I’m a Chinese Korean who grew up in Hong Kong and then moved here to the UK for university. Growing up, I felt like I didn’t truly belong to the Korean group nor the Chinese group. I was always thinking, “where do I fit in?”. Not to mention English is my first language because my parents somehow fell in love over English (despite not being able to speak it fluently!). Plus they wanted us to “get ahead in life”. I lived in Asia for a big period of my life and was part of the majority, so moving to the UK was a very different experience. Suddenly I became the minority. I was made aware that I was “different” and received many questions that I wasn’t used to. But instead of making me feel any lesser than, it actually pushed me to be more proud of who I am, and where I’ve come from. Proud of both my Chinese side and my Korean side, equally.
I think the #TakeYourPlace project is so strong because it shows all the different lenses of Asian experiences. We don’t all fit in the same box. I was drawn to the project not only because I support more representation, but also because it proves there’s not one definition of what it means to be Asian. We represent diversity!
Career-wise, I’m a product marketing manager at a technology company. But during COVID-19, I’ve also founded Represent Love, a Community Interest Company that focuses on the experiences of interracial and intercultural couples. It’s a passion project that stemmed from observing the experience of those in interracial relationships during the Black Lives Matter movement and the Anti-Asian hate crimes, and also navigating parental disapproval.
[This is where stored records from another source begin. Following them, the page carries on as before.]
(** * idTFlatMap: a map stored in an array sorted by key (FlatMap.h)

    The development embeds the class template [idTFlatMap] of FlatMap.h.
    The methods are written as programs of a small state-and-error monad
    over the backing array, in the order and with the control flow of the
    C++ text.

    Integers.  All [int] values of the source are modelled in [Z].  The
    only arithmetic is in [FirstGE] (and [pos - 1] in an [assert] of
    [Insert], for a positive [pos]); lemma [FirstGE_no_overflow] shows that
    every value computed there lies between [-1] and [Num() + 1], so that
    no operation leaves the range of [int] as long as [Num()] is smaller
    than [INT_MAX]. *)

From stdpp Require Import base numbers list strings.

Local Open Scope Z_scope.

(** template<class Key, class Value> struct idKeyVal *)
Record idKeyVal (Key Value : Type) : Type := KeyVal { key : Key; value : Value }.
Arguments KeyVal {Key Value} _ _.
Arguments key {Key Value} _.
Arguments value {Key Value} _.

(** struct idLess, at the key type [int]: [a < b]. *)
Definition idLess (a b : Z) : bool := a <? b.

(** The range of [int]. *)
Definition INT_MAX : Z := 2 ^ 31 - 1.
Definition INT_MIN : Z := - 2 ^ 31.
Definition fits_int (z : Z) : Prop := INT_MIN <= z <= INT_MAX.

(** What stops a method before it returns: an access to the backing array
    outside [0, Num()), an [assert] that does not hold, or a read through
    the null pointer. *)
Inductive fault : Type :=
  | OutOfBounds (i : Z)
  | AssertFailed
  | NullDereference.

Inductive outcome (A : Type) : Type :=
  | Done (a : A)
  | Fail (f : fault)
  | OutOfFuel.
Arguments Done {A} _.
Arguments Fail {A} _.
Arguments OutOfFuel {A}.

(** A pointer to an element of the backing array, as returned by [Find]:
    [NULL] or [&container[pos]]. *)
Inductive KeyValPtr : Type :=
  | NULL
  | ElemPtr (pos : Z).

(** An entry of a map from [int] to strings, for the scenarios. *)
Definition kv (k : Z) (s : string) : idKeyVal Z string := KeyVal k s.

(** A sorted map with the keys 1, 3, 5 and 7. *)
Definition sample_map : list (idKeyVal Z string) :=
  [kv 1 "a"; kv 3 "b"; kv 5 "c"; kv 7 "d"].

(** ** The monad: a state (the backing array) and faults *)

Definition M (S A : Type) : Type := S -> outcome (A * S).

Definition ret {S A} (a : A) : M S A := fun c => Done (a, c).

Definition bind {S A B} (m : M S A) (f : A -> M S B) : M S B :=
  fun c =>
    match m c with
    | Done (a, c') => f a c'
    | Fail e => Fail e
    | OutOfFuel => OutOfFuel
    end.

Definition assert {S} (b : bool) : M S unit :=
  fun c => if b then Done (tt, c) else Fail AssertFailed.

Declare Scope flatmap_scope.
Notation "x <- m ;; k" := (bind m (fun x => k))
  (at level 100, m at next level, right associativity) : flatmap_scope.
Notation "m ;; k" := (bind m (fun _ => k))
  (at level 100, k at level 200, right associativity) : flatmap_scope.
Open Scope flatmap_scope.

Module FlatMap.
Section FlatMap.

Context {Key Value : Type}.

(** [Cmp comp], the comparison object of the map. *)
Variable comp : Key -> Key -> bool.

(** [Value()], the default-constructed value. *)
Variable Value_default : Value.

Abbreviation Entry := (idKeyVal Key Value).
Abbreviation Container := (list (idKeyVal Key Value)).

(** ** The backing array *)

(** Modelled from the spec: the backing array ([idList] and the like) is
    not part of FlatMap.h.  The spec asks of it indexed element access,
    insert-one-at-position, remove-one-at-position, the current count,
    reserve, swap and clear.  Only its logical contents are represented;
    an access outside the stored range is a [fault]. *)
Definition container_Num : M Container Z :=
  fun c => Done (Z.of_nat (length c), c).

(** Modelled from the spec: indexed read [container[i]]. *)
Definition container_at (i : Z) : M Container Entry :=
  fun c =>
    if 0 <=? i then
      match c !! Z.to_nat i with
      | Some e => Done (e, c)
      | None => Fail (OutOfBounds i)
      end
    else Fail (OutOfBounds i).

(** Modelled from the spec: indexed write of the value field,
    [container[i].value = v]. *)
Definition container_assign_value (i : Z) (v : Value) : M Container unit :=
  fun c =>
    if 0 <=? i then
      match c !! Z.to_nat i with
      | Some e => Done (tt, <[Z.to_nat i := KeyVal (key e) v]> c)
      | None => Fail (OutOfBounds i)
      end
    else Fail (OutOfBounds i).

(** Modelled from the spec: [container.Insert(obj, pos)] shifts the
    entries at index [>= pos] one slot to the right and stores [obj] at
    [pos]. *)
Definition container_Insert (obj : Entry) (pos : Z) : M Container unit :=
  fun c =>
    if (0 <=? pos) && (pos <=? Z.of_nat (length c)) then
      Done (tt, take (Z.to_nat pos) c ++ obj :: drop (Z.to_nat pos) c)
    else Fail (OutOfBounds pos).

(** Modelled from the spec: [container.RemoveIndex(pos)] removes the
    entry at [pos] and shifts the later ones left by one. *)
Definition container_RemoveIndex (pos : Z) : M Container unit :=
  fun c =>
    if (0 <=? pos) && (pos <? Z.of_nat (length c)) then
      Done (tt, delete (Z.to_nat pos) c)
    else Fail (OutOfBounds pos).

(** Modelled from the spec: [container.Clear(freeBuffer)] empties the
    array; the flag only decides about the capacity. *)
Definition container_Clear (freeBuffer : bool) : M Container unit :=
  fun _ => Done (tt, []).

(** Modelled from the spec: [container.Reserve(count)] changes the
    capacity only. *)
Definition container_Reserve (count : Z) : M Container unit :=
  fun c => Done (tt, c).

(** Modelled from the spec: [container.Swap(other)] exchanges the
    contents; the result is the new contents of [other]. *)
Definition container_Swap (other : Container) : M Container Container :=
  fun c => Done (c, other).

(** ** The methods of idTFlatMap *)

Definition Num : M Container Z := container_Num.

Definition Clear (freeBuffer : bool) : M Container unit := container_Clear freeBuffer.

Definition Reserve (count : Z) : M Container unit := container_Reserve count.

Definition Swap (other : Container) : M Container Container := container_Swap other.

(** One pass through the body of the [while] loop of [FirstGE]:
    from [(pos, span)] to the next [(pos, span)]. *)
Definition FirstGE_iter (k : Key) (pos span : Z) : M Container (Z * Z) :=
  let step := span ≫ 1 in
  e <- container_at (pos + step) ;;
  ret (if comp (key e) k then pos + step else pos, span - step).

(** The index that the pass from [(pos, span)] reads. *)
Definition FirstGE_probe (pos span : Z) : Z := pos + span ≫ 1.

(** [while (span > 1) { ... } return pos + 1;] together with the list of
    the indices [i] at which [comp(container[i].key, key)] has been
    evaluated so far: every pass reads one entry and calls the comparator
    once, on that entry. *)
Fixpoint FirstGE_loop (fuel : nat) (k : Key) (pos span : Z) (probes : list Z)
  : M Container (Z * list Z) :=
  if 1 <? span then
    match fuel with
    | O => fun _ => OutOfFuel
    | S fuel' =>
        ps <- FirstGE_iter k pos span ;;
        FirstGE_loop fuel' k (fst ps) (snd ps)
          (probes ++ [FirstGE_probe pos span])
    end
  else ret (pos + 1, probes).

(** [FirstGE] together with the indices it has read and compared, in
    order. *)
Definition FirstGE_traced (k : Key) : M Container (Z * list Z) :=
  n <- container_Num ;;
  let pos := -1 in
  let span := n + 1 in
  FirstGE_loop (Z.to_nat span) k pos span [].

Definition FirstGE (k : Key) : M Container Z :=
  r <- FirstGE_traced k ;;
  ret (fst r).

(** The three [assert]s of [Insert]; [||] evaluates its right operand
    only when the left one is false. *)
Definition Insert (k : Key) (v : Value) (pos : Z) : M Container unit :=
  n <- container_Num ;;
  assert ((0 <=? pos) && (pos <=? n)) ;;
  a1 <- (if pos =? 0 then ret true
         else e <- container_at (pos - 1) ;; ret (eqb (comp (key e) k) true)) ;;
  assert a1 ;;
  n <- container_Num ;;
  a2 <- (if pos =? n then ret true
         else e <- container_at pos ;; ret (eqb (comp (key e) k) false)) ;;
  assert a2 ;;
  container_Insert (KeyVal k v) pos.

Definition RemoveIndex (pos : Z) : M Container unit := container_RemoveIndex pos.

(** The test [pos < container.Num() && comp(key, container[pos].key) == false]
    that follows the call of [FirstGE] in every method below. *)
Definition is_at (k : Key) (pos : Z) : M Container bool :=
  n <- container_Num ;;
  if pos <? n then
    e <- container_at pos ;;
    ret (eqb (comp k (key e)) false)
  else ret false.

Definition Find (k : Key) : M Container KeyValPtr :=
  pos <- FirstGE k ;;
  here <- is_at k pos ;;
  if here then ret (ElemPtr pos) else ret NULL.

Definition FindIndex (k : Key) : M Container Z :=
  pos <- FirstGE k ;;
  here <- is_at k pos ;;
  if here then ret pos else ret (-1).

Definition Get (k : Key) (default : Value) : M Container Value :=
  pos <- FirstGE k ;;
  here <- is_at k pos ;;
  if here then e <- container_at pos ;; ret (value e) else ret default.

(** [operator[]]: the result is the place of the value, [&container[pos]]. *)
Definition operator_index (k : Key) : M Container KeyValPtr :=
  pos <- FirstGE k ;;
  here <- is_at k pos ;;
  if here then ret (ElemPtr pos)
  else Insert k Value_default pos ;; ret (ElemPtr pos).

(** [if (ppos) *ppos = pos;] where [None] is the null pointer and
    [Some z] a pointer to an [int] that holds [z]. *)
Definition store_pos (ppos : option Z) (pos : Z) : option Z :=
  match ppos with
  | Some _ => Some pos
  | None => None
  end.

Definition Set_ (k : Key) (v : Value) (ppos : option Z) : M Container (bool * option Z) :=
  pos <- FirstGE k ;;
  let ppos := store_pos ppos pos in
  here <- is_at k pos ;;
  if here then container_assign_value pos v ;; ret (false, ppos)
  else Insert k v pos ;; ret (true, ppos).

Definition AddIfNew (k : Key) (v : Value) (ppos : option Z) : M Container (bool * option Z) :=
  pos <- FirstGE k ;;
  let ppos := store_pos ppos pos in
  here <- is_at k pos ;;
  if here then ret (false, ppos)
  else Insert k v pos ;; ret (true, ppos).

Definition Remove (k : Key) (ppos : option Z) : M Container (bool * option Z) :=
  pos <- FirstGE k ;;
  let ppos := store_pos ppos pos in
  here <- is_at k pos ;;
  if here then RemoveIndex pos ;; ret (true, ppos)
  else ret (false, ppos).

(** Reading through a pointer returned by [Find] or [operator[]]. *)
Definition deref (p : KeyValPtr) : M Container Entry :=
  match p with
  | NULL => fun _ => Fail NullDereference
  | ElemPtr pos => container_at pos
  end.

(** ** Vocabulary of the specification *)

(** Two keys compare equal when neither is less than the other. *)
Definition key_equiv (a b : Key) : bool := negb (comp a b) && negb (comp b a).

(** I1: the entries are strictly ascending by key. *)
Definition sorted (c : Container) : Prop :=
  forall i j ei ej, (i < j)%nat -> c !! i = Some ei -> c !! j = Some ej ->
    comp (key ei) (key ej) = true.

Fixpoint sortedb (c : Container) : bool :=
  match c with
  | [] => true
  | e :: c' => forallb (fun e' => comp (key e) (key e')) c' && sortedb c'
  end.

(** The number of entries whose key is strictly less than [k]. *)
Definition count_less (k : Key) (c : Container) : nat :=
  length (List.filter (fun e => comp (key e) k) c).

(** What the specification asks of the comparator: a strict weak
    ordering. *)
Definition comp_irreflexive : Prop := forall a, comp a a = false.

Definition comp_transitive : Prop :=
  forall a b c, comp a b = true -> comp b c = true -> comp a c = true.

Definition equiv_transitive : Prop :=
  forall a b c, key_equiv a b = true -> key_equiv b c = true ->
    key_equiv a c = true.

Record strict_weak_order : Prop := {
  swo_irreflexive : comp_irreflexive;
  swo_transitive : comp_transitive;
  swo_equiv_transitive : equiv_transitive
}.

(** Some entry of [c] has a key that compares equal to [k]. *)
Definition has_key (k : Key) (c : Container) : Prop :=
  exists e, e ∈ c /\ key_equiv (key e) k = true.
Our goal isn’t to change the world overnight or become this big organisation. But at the very least, I would like to know that we at least created some helpful resources for others. It was so frustrating going through my own experiences feeling like there wasn’t anything I could go to. So I just want to make sure that other people going through similar issues as me can have resources that support and empower people in diverse relationships.
For example we recently launched a guide on how to speak with disapproving parents, which addresses how prejudice can often be close to home, even if it is well-intentioned. We also published another guide slash photobook all about multicultural weddings. It’s surprising how some of this information is nowhere to be found anywhere…
This may sound silly but in the future, I would love to paint a wall mural, where we can have this artistic and beautiful way of spreading our message and making people aware of us. Maybe even a pop up shop at some point, where people can come in, explore our work, and get involved.
Another passion of mine is dancing. I have always loved dancing. It’s not just about being active and healthy but it’s a great way to meet people and socialise, especially for an introvert like me where talking all the time can be draining. It’s such a big part of my life and my only regret is that I didn’t start sooner. I started with salsa and discovered that there’s this big Latin underground dance scene in London. So that was really fun for my early 20s. Now I dance several styles, and have been pushing myself a bit further to start teaching and taking it to a more professional level with a dance partner.
What I also love about dancing is that, whatever style it is, whether it’s dancehall or Latin, you get to immerse yourself in the culture. And coming from an Asian background, which favours being modest and reserved, it can be refreshing to be brought out of that and feel empowered to express your energy and femininity through dance.